Penikmat kopi sejati tidak pernah keberatan jika berkunjung ke kedai sendirian karena bagi mereka, berkunjung ke kedai untuk fokus ke kopi yang dinikmati tak peduli bila tanpa teman sekali pun. Bagi mereka, menikmati kopi bukanlah suatu hal yang membanggakan. Melainkan suatu ritual yang tak boleh terlewatkan, ada istilah ”kalo ngga ngopi kayak ada yang ganjel gitu” atau “kalo ngga ngopi berasa ngga lengkap gitu”. Bertolak belakang dengan penongkrong kedai kopi, mereka justru datang ke kedai bergerombol atau bisa disebut bawa rombongan. Dan juga, banyak dari mereka masih menganggap ngopi adalah gaya hidup kekinian, serta seringnya keberadaan mereka di kedai kopi harus sesegera mungkin di update ke media sosial.
Penikmat kopi biasanya memiliki kedai kopi favorite yang sering mereka kunjungi. Seringnya ngopi di kedai, banyak dari mereka yang justru berteman dengan baristanya atau bahkan dengan ownernya sekali pun. Oleh karena itu, banyak dari mereka gemar bertukar pikiran dengan barista, atau bahkan saling sharing tentang pengalaman menikmati kopi yang pernah dialami. Saking akrabnya, terkadang barista tersebut tak segan-segan menawarkan kopi baru yang dimiliki kedai tersebut.

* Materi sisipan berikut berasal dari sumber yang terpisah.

(** * Henry's SmartStock: the client-side inventory state and the adjustment form

    A shallow embedding of
      - [frontend/src/types/inventory.ts]      (the data model),
      - [frontend/src/store/slices/inventorySlice.ts] (the Redux reducers and
        the [createInventoryAdjustment] thunk),
      - [InventoryAdjustmentModal.tsx]         ([getNewStockLevel], [handleSubmit]),
    followed by the properties of the stock-synchronisation specification that
    can be settled on that code.

    Numbers.  A JavaScript [number] is an IEEE-754 double.  Quantities are
    modelled by exact rationals plus [NaN]; rounding, the two signed zeros and
    the infinities are outside the model.  Every concrete input used below is
    a small integer, on which double arithmetic is exact. *)

From Stdlib Require Import QArith Qminmax Qround Lqa Permutation Ascii String DecimalString.
From stdpp Require Import list strings.

Local Open Scope Q_scope.
Local Open Scope string_scope.
Local Open Scope list_scope.

(** ** JavaScript numbers *)

Inductive number : Type :=
| Num (q : Q)
| NaN.

Module JS.

(** [a + b] *)
Definition add (a b : number) : number :=
  match a, b with
  | Num x, Num y => Num (x + y)
  | _, _ => NaN
  end.

(** [a - b] *)
Definition sub (a b : number) : number :=
  match a, b with
  | Num x, Num y => Num (x - y)
  | _, _ => NaN
  end.

(** [Math.max(a, b)]: [NaN] as soon as one argument is [NaN]. *)
Definition Math_max (a b : number) : number :=
  match a, b with
  | Num x, Num y => Num (Qmax x y)
  | _, _ => NaN
  end.

(** Truthiness of a number: [0] and [NaN] are falsy. *)
Definition truthy (a : number) : bool :=
  match a with
  | Num x => negb (Qeq_bool x 0)
  | NaN => false
  end.

(** [a || b] on numbers. *)
Definition or (a b : number) : number :=
  if truthy a then a else b.

(** [!s] on a string: only the empty string is falsy. *)
Definition not_str (s : string) : bool :=
  match s with
  | EmptyString => true
  | String _ _ => false
  end.

(** [s || undefined] on a string. *)
Definition or_undefined (s : string) : option string :=
  if not_str s then None else Some s.

(** *** [parseFloat]

    Leading white space is skipped, then the longest prefix that is a
    decimal literal (sign, digits, fraction, exponent) is read; when there
    is none the result is [NaN].  The literal [Infinity] is not modelled. *)

Definition is_ws (c : ascii) : bool :=
  let n := nat_of_ascii c in
  ((n =? 32) || (n =? 9) || (n =? 10) || (n =? 11) || (n =? 12) || (n =? 13))%nat.

Definition digit_of (c : ascii) : option Z :=
  let n := nat_of_ascii c in
  if ((48 <=? n) && (n <=? 57))%nat then Some (Z.of_nat (n - 48)) else None.

Fixpoint skip_ws (s : string) : string :=
  match s with
  | String c r => if is_ws c then skip_ws r else s
  | EmptyString => s
  end.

Berbeda dengan penongkrong kopi, mereka justru sering melompat dari satu kedai kopi ke kedai kopi lainnya. Bahkan, mereka singgah ke kedai kopi tersebut dengan dua alasan; diajak teman atau kedai kopi tersebut sedang happening. Mereka tidak memiliki keterikatan sama sekali dengan kedai kopi. Oleh karena itu, otomatis mereka tidak memiliki interaksi yang banyak dengan barista, kecuali hanya untuk urusan memesan orderan saja. Namun, tidak menutup kemungkinan mereka memiliki teman yang beprofesi sebagai barista.

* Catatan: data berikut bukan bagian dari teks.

(** * Guest-RAM mapper and coroutine runtime (util/mmap-alloc.c,
      util/qemu-coroutine.c): shallow embedding and verified properties. *)

From stdpp Require Import gmap strings list pretty.
From Stdlib Require Import ZArith Lia.

Local Open Scope Z_scope.

(** ** Part I: util/mmap-alloc.c *)
Module MmapAlloc.

(** *** Machine integers

    [size_t] and [uintptr_t] are 64-bit unsigned on the LP64 hosts the file
    targets; arithmetic on them wraps modulo [2^64]. *)
Definition SIZE_BITS : Z := 64.
Definition to_size_t (z : Z) : Z := z mod 2 ^ SIZE_BITS.

(** [MAP_FAILED] is the all-ones pointer. *)
Definition MAP_FAILED : Z := 2 ^ SIZE_BITS - 1.

Definition HUGETLBFS_MAGIC : Z := 0x958458f6.

(** *** Build configuration

    The preprocessor conditionals of the file and the constants it takes from
    system headers.  [hdr_MAP_SYNC] and [hdr_MAP_SHARED_VALIDATE] are the
    values of <linux/mman.h>; without [CONFIG_LINUX] the file defines both
    flags as [0x0]. *)
Record Platform := {
  CONFIG_LINUX : bool;
  arch_sparc : bool;
  powerpc64_linux : bool;
  hdr_MAP_SYNC : Z;
  hdr_MAP_SHARED_VALIDATE : Z;
  MAP_PRIVATE : Z;
  MAP_SHARED : Z;
  MAP_ANONYMOUS : Z;
  MAP_NORESERVE : Z;
  PROT_READ : Z;
  PROT_WRITE : Z;
  PROT_NONE : Z;
  PATH_MAX : Z;
  qemu_real_host_page_size : Z;
  QEMU_VMALLOC_ALIGN : Z
}.

Definition MAP_SYNC (P : Platform) : Z :=
  if CONFIG_LINUX P then hdr_MAP_SYNC P else 0x0.
Definition MAP_SHARED_VALIDATE (P : Platform) : Z :=
  if CONFIG_LINUX P then hdr_MAP_SHARED_VALIDATE P else 0x0.

(** *** The host kernel

    System calls are answered by the host.  A reply may depend on everything
    that happened before, so the host is a family of functions of the event
    history. *)
Inductive Errno :=
  EINTR | ENOTSUP | EBADF | ENOMEM | EINVAL | EACCES | ENOENT | ENODEV.

Global Instance Errno_eq_dec : EqDecision Errno.
Proof. solve_decision. Defined.

Record statfs := { f_type : Z; f_bsize : Z }.

Inductive statfs_reply := StatfsOk (fs : statfs) | StatfsErr (e : Errno).
Inductive mmap_reply := MmapOk (addr : Z) | MmapErr (e : Errno).
Inductive readlink_reply := ReadlinkOk (target : string) | ReadlinkErr (e : Errno).

Inductive event :=
| EvFstatfs (fd : Z) (r : statfs_reply)
| EvStatfs (path : string) (r : statfs_reply)
| EvMmap (len prot flags fd : Z) (r : mmap_reply)
| EvMprotect (addr len prot : Z) (ret : Z)
| EvMunmap (addr len : Z) (ret : Z)
| EvReadlink (path : string) (bufsiz : Z) (r : readlink_reply)
| EvStderr (msg : string).

Record Host := {
  k_fstatfs : list event -> Z -> statfs_reply;
  k_statfs : list event -> string -> statfs_reply;
  k_mmap : list event -> Z -> Z -> Z -> Z -> mmap_reply;
  k_mprotect : list event -> Z -> Z -> Z -> Z;
  k_munmap : list event -> Z -> Z -> Z;
  k_readlink : list event -> string -> readlink_reply;
  k_strerror : Errno -> string
}.

(** The process as seen from outside: the events so far, and [errno]. *)
Record World := { events : list event; errno : Errno }.

Definition log (e : event) (w : World) : World :=
  {| events := events w ++ [e]; errno := errno w |}.
Definition set_errno (e : Errno) (w : World) : World :=
  {| events := events w; errno := e |}.

(** *** Outcomes and the monad of the embedding

    A call returns, or ends the process ([exit], [abort] and failed
    assertions, which write their diagnostic first).  [None] is reserved
    for a retry loop that ran out of fuel. *)
Inductive Outcome (A : Type) :=
| Ret (a : A)
| Exit (code : Z)
| Abort.
Arguments Ret {A} a.
Arguments Exit {A} code.
Arguments Abort {A}.

Definition M (A : Type) : Type := World -> option (Outcome A * World).

Definition ret {A} (a : A) : M A := fun w => Some (Ret a, w).
Definition bind {A B} (m : M A) (k : A -> M B) : M B := fun w =>
  match m w with
  | None => None
  | Some (Ret a, w') => k a w'
  | Some (Exit c, w') => Some (Exit c, w')
  | Some (Abort, w') => Some (Abort, w')
  end.
Definition c_abort {A} : M A := fun w => Some (Abort, w).
Definition c_exit {A} (code : Z) : M A := fun w => Some (Exit code, w).
Definition get_errno : M Errno := fun w => Some (Ret (errno w), w).
Definition fprintf_stderr (msg : string) : M unit :=
  fun w => Some (Ret tt, log (EvStderr msg) w).

Declare Scope c_scope.
Delimit Scope c_scope with C.
Notation "x <- m ;; k" := (bind m (fun x => k))
  (at level 100, m at next level, right associativity) : c_scope.
Notation "m ;;; k" := (bind m (fun _ => k))
  (at level 100, k at level 200, right associativity) : c_scope.
Local Open Scope c_scope.

Section Syscalls.
Variable P : Platform.
Variable K : Host.

(** fstatfs(2): a negative descriptor is never open, the kernel answers
    EBADF without looking any further. *)
Definition sys_fstatfs (fd : Z) : M statfs_reply := fun w =>
  let r := if fd <? 0 then StatfsErr EBADF else k_fstatfs K (events w) fd in
  let w' := log (EvFstatfs fd r) w in
  match r with
  | StatfsOk _ => Some (Ret r, w')
  | StatfsErr e => Some (Ret r, set_errno e w')
  end.

Definition sys_statfs (path : string) : M statfs_reply := fun w =>
  let r := k_statfs K (events w) path in
  let w' := log (EvStatfs path r) w in
  match r with
  | StatfsOk _ => Some (Ret r, w')
  | StatfsErr e => Some (Ret r, set_errno e w')
  end.

(** mmap(0, len, prot, flags, fd, 0): the pointer returned, [MAP_FAILED]
    with [errno] set on error. *)
Definition sys_mmap (len prot flags fd : Z) : M Z := fun w =>
  let r := k_mmap K (events w) len prot flags fd in
  let w' := log (EvMmap len prot flags fd r) w in
  match r with
  | MmapOk a => Some (Ret (to_size_t a), w')
  | MmapErr e => Some (Ret MAP_FAILED, set_errno e w')
  end.

Definition sys_mprotect (addr len prot : Z) : M Z := fun w =>
  let r := k_mprotect K (events w) addr len prot in
  Some (Ret r, log (EvMprotect addr len prot r) w).

Definition sys_munmap (addr len : Z) : M Z := fun w =>
  let r := k_munmap K (events w) addr len in
  Some (Ret r, log (EvMunmap addr len r) w).

(** readlink(path, buf, bufsiz) into a zeroed buffer: the bytes placed in
    the buffer (at most [bufsiz] of the target) and the count returned,
    [-1] on error. *)
Definition sys_readlink (path : string) (bufsiz : Z) : M (Z * string) := fun w =>
  let r := k_readlink K (events w) path in
  let w' := log (EvReadlink path bufsiz r) w in
  match r with
  | ReadlinkOk target =>
      let written := String.substring 0 (Z.to_nat bufsiz) target in
      Some (Ret (Z.of_nat (String.length written), written), w')
  | ReadlinkErr e => Some (Ret (-1, EmptyString), set_errno e w')
  end.
End Syscalls.

(** *** Helpers from headers outside this directory *)

(** Modelled from the spec: [is_power_of_2] (qemu/host-utils.h) is not part
    of util/; the spec requires of [align] that it "is a power of two". *)
Definition is_power_of_2 (value : Z) : bool :=
  (0 <? value) && (value =? 2 ^ Z.log2 value).

(** Modelled from the spec: the [QEMU_ALIGN_UP] macro (qemu/osdep.h) is not
    part of util/; the spec's [align_up(base_raw, align)] rounds
    [base_raw] up to the next multiple of [align], here in [uintptr_t]
    arithmetic. *)
Definition QEMU_ALIGN_DOWN (n m : Z) : Z := to_size_t (n / m * m).
Definition QEMU_ALIGN_UP (n m : Z) : Z :=
  QEMU_ALIGN_DOWN (to_size_t (n + m - 1)) m.

Definition newline : string := String (Ascii.ascii_of_nat 10) EmptyString.

Definition pmem_warning (file_name : string) : string :=
  "Warning: requesting persistence across crashes for backend file "
  +:+ file_name
  +:+ " failed. Proceeding without persistence, data might become corrupted in case of host crash."
  +:+ newline.

Definition proc_link_of (fd : Z) : string := "/proc/self/fd/" +:+ pretty fd.

(** assert(3).  A failed assertion writes a diagnostic to stderr and aborts
    the process.  The diagnostic names the program, the source file, the
    line, the function and the expression, in the format of the GNU C
    library; the name of the program and the path of the file are the ones
    of a build in the root of the source tree that is run as [qemu]. *)
Definition program_name : string := "qemu".
Definition assert_failed_msg (file : string) (line : Z) (func expr : string)
    : string :=
  program_name +:+ ": " +:+ file +:+ ":" +:+ pretty line +:+ ": " +:+ func
  +:+ ": Assertion `" +:+ expr +:+ "' failed." +:+ newline.
Definition c_assert (file : string) (line : Z) (func expr : string) (b : bool)
    : M unit :=
  if b then ret tt
  else fprintf_stderr (assert_failed_msg file line func expr) ;;; c_abort.

Definition this_file : string := "util/mmap-alloc.c".

Section Program.
Variable P : Platform.
Variable K : Host.

(** The page size every path falls back to: [QEMU_VMALLOC_ALIGN] on SPARC
    Linux, the real host page size anywhere else. *)
Definition fallback_pagesize : Z :=
  if CONFIG_LINUX P && arch_sparc P
  then QEMU_VMALLOC_ALIGN P else qemu_real_host_page_size P.

(** [do { ret = fstatfs(fd, &fs); } while (ret != 0 && errno == EINTR);] *)
Fixpoint fstatfs_retry (fuel : nat) (fd : Z) : M statfs_reply :=
  match fuel with
  | O => fun _ => None
  | S fuel' =>
      r <- sys_fstatfs K fd ;;
      match r with
      | StatfsOk _ => ret r
      | StatfsErr _ =>
          e <- get_errno ;;
          if decide (e = EINTR) then fstatfs_retry fuel' fd else ret r
      end
  end.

Itulah beberapa ulasan mengenai perbedaan antara penikmat kopi dengan penongkrong kedai kopi. Tulisan ini, juga merupakan pengalaman pribadi dari saya yang telah lama berkecimpung di dunia kopi dan hasil pengamatan dari beberapa kedai kopi di Jakarta dan beberapa kota lainnya. Kalo kalian masuk ke kriteria yang mana nih? Atau mungkin punya pengalaman yang sama seperti saya?